Tuesday, November 30, 2004

Surgical Strike in Falluja

A report by Miles Schuman in The Nation, dated November 24, gives new meaning to the term "surgical strike." US forces reportedly killed "scores of patients" and health care workers in a bombing raid on a health center in the early hours of November 9:
Although the US military has dismissed accounts of the health center bombing as "unsubstantiated," in fact they are credible and come from multiple sources. Dr. Sami al-Jumaili described how US warplanes bombed the Central Health Centre in which he was working at 5:30 am on November 9. The clinic had been treating many of the city's sick and wounded after US forces took over the main hospital at the start of the invasion. According to Dr. al-Jumaili, US warplanes dropped three bombs on the clinic, where approximately sixty patients--many of whom had serious injuries from US aerial bombings and attacks--were being treated.

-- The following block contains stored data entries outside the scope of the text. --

(* ===== verification/ReverseMapperEntry.v ===== *)
(** Address translation as the processor does it: the reference against which the
    reverse mapper is verified, and how virtual-address prefixes built from table
    indices relate to it.

    What one page-table entry contributes to a reverse-mapping query, in terms of
    the reference translation. *)

From S2P Require Import Prelude CppStd Common X64PageTable ReverseMapper MemoryBackend.
From stdpp Require Import gmap.

#[local] Open Scope Z_scope.

(** ** Reference translation *)

Record Leaf := mkLeaf {
  leaf_pa : Z;          (* physical address of the byte *)
  leaf_bytes : Z;       (* size of the page *)
  leaf_pte : Z;         (* physical address of the entry that maps it *)
  leaf_writable : bool;
  leaf_user : bool;
  leaf_nx : bool
}.

Definition va_index (level : nat) (va : Z) : Z := (va `div` 2 ^ ShiftForLevel level) `mod` 512.
Definition entry_address (table_pfn index : Z) : Z := 4096 * table_pfn + 8 * index.
Definition entry_at (m : Z → Z) (table_pfn index : Z) : Z :=
  le_value (mem_bytes m (entry_address table_pfn index) 8).

(** The level of an entry that can be a large leaf, or is always one. *)
Definition leaf_level (level : nat) : option PagingLevel :=
  match level with 3%nat => Some Pdpt | 2%nat => Some Pd | 1%nat => Some Pt | _ => None end.

(** What an entry is for the processor: nothing, a leaf, or the next table. *)
Inductive entry_kind := NotMapped | LeafEntry (l : PagingLevel) | NextTable (pfn : Z).
Definition classify (level : nat) (entry : Z) : entry_kind :=
  let flags := DecodePageEntry entry in
  if negb (present flags) then NotMapped
  else match level, page_size flags with
       | 5%nat, true | 4%nat, true => NotMapped
       | 3%nat, true => LeafEntry Pdpt
       | 2%nat, true => LeafEntry Pd
       | 1%nat, _ => LeafEntry Pt
       | _, _ => NextTable (entry_pfn flags)
       end.

Fixpoint translate_from (m : Z → Z) (level : nat) (table_pfn va : Z) (w u nx : bool)
    : option Leaf :=
  match level with
  | O => None
  | S below =>
      let index := va_index level va in
      let entry := entry_at m table_pfn index in
      let flags := DecodePageEntry entry in
      let w := w && writable flags in
      let u := u && user flags in
      let nx := nx || no_execute flags in
      match classify level entry with
      | NotMapped => None
      | LeafEntry l =>
          match LeafPhysicalAddress l entry va, leaf_size l with
          | Success pa, Some size =>
              Some (mkLeaf pa size (entry_address table_pfn index) w u nx)
          | _, _ => None
          end
      | NextTable pfn => translate_from m below pfn va w u nx
      end
  end.

Definition top_level (la57 : bool) : nat := if la57 then 5%nat else 4%nat.

(** [va] under the tables rooted at [dtb]. *)
Definition translate (m : Z → Z) (dtb : Z) (la57 : bool) (va : Z) : option Leaf :=
  translate_from m (top_level la57) (dtb `div` 4096) va true true false.
Lemma commit_stream_effect content ce inj m stream t dest fs r fs' :
  stream_writes content stream →
  commit_stream ce inj m stream t dest fs = (r, fs') → save_effect content t dest fs r fs'.
Proof.
  unfold commit_stream. intros Hw H.
  destruct (os_open t fs) as [o fs1] eqn:E1. destruct (os_open_frame _ _ _ _ E1) as (F1 & P1 & G1).
  destruct (os_good o); cbn [negb] in H; [|by injection H as <- <-]. specialize (G1 eq_refl).
  destruct (stream o fs1) as [r2 fs2] eqn:E2.
  destruct (Hw o fs1 r2 fs2 E2) as [F2 G2]; [by rewrite P1|]. rewrite P1 in F2, G2.
  assert (only_changes t fs fs2) as F by (transitivity fs1; [exact F1|exact F2]).
  destruct r2 as [[]|]; [done|by injection H as <- <-|].
  destruct (FlushFileToDisk _ t fs2) as [[[]|e] fs3] eqn:E3;
    pose proof (FlushFileToDisk_frame _ _ _ _ _ E3) as F3;
    (assert (only_changes t fs fs3) as F'
      by (transitivity fs2; [exact F|by apply only_changes_same]));
    [|by injection H as <- <-].
  destruct inj; [by injection H as <- <-|].
  eapply ReplaceAtomically_effect; [exact F'| |exact H]. unfold file in *. by rewrite F3.
Qed.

Dr. al-Jumaili reports that thirty-five patients were killed in the airstrike, including two girls and three boys under the age of 10. In addition, he said, fifteen medics, four nurses and five health support staff were killed, among them health aides Sami Omar and Omar Mahmoud, nurses Ali Amini and Omar Ahmed, and physicians Muhammad Abbas, Hamid Rabia, Saluan al-Kubaissy and Mustafa Sheriff.

Schuman appropriately includes the names of the health care workers: real people doing work like ours. Besides destroying the health center, the strike leveled an adjoining warehouse where medical supplies were stored.

James Ross of Human Rights Watch was quoted as saying
the onus would be on the US government to demonstrate that the hospital was being used for military purposes and that its response was proportionate. Even if there were snipers there, it would never justify destroying a hospital.
This is only for starters. Read the whole article. It'll make you retch.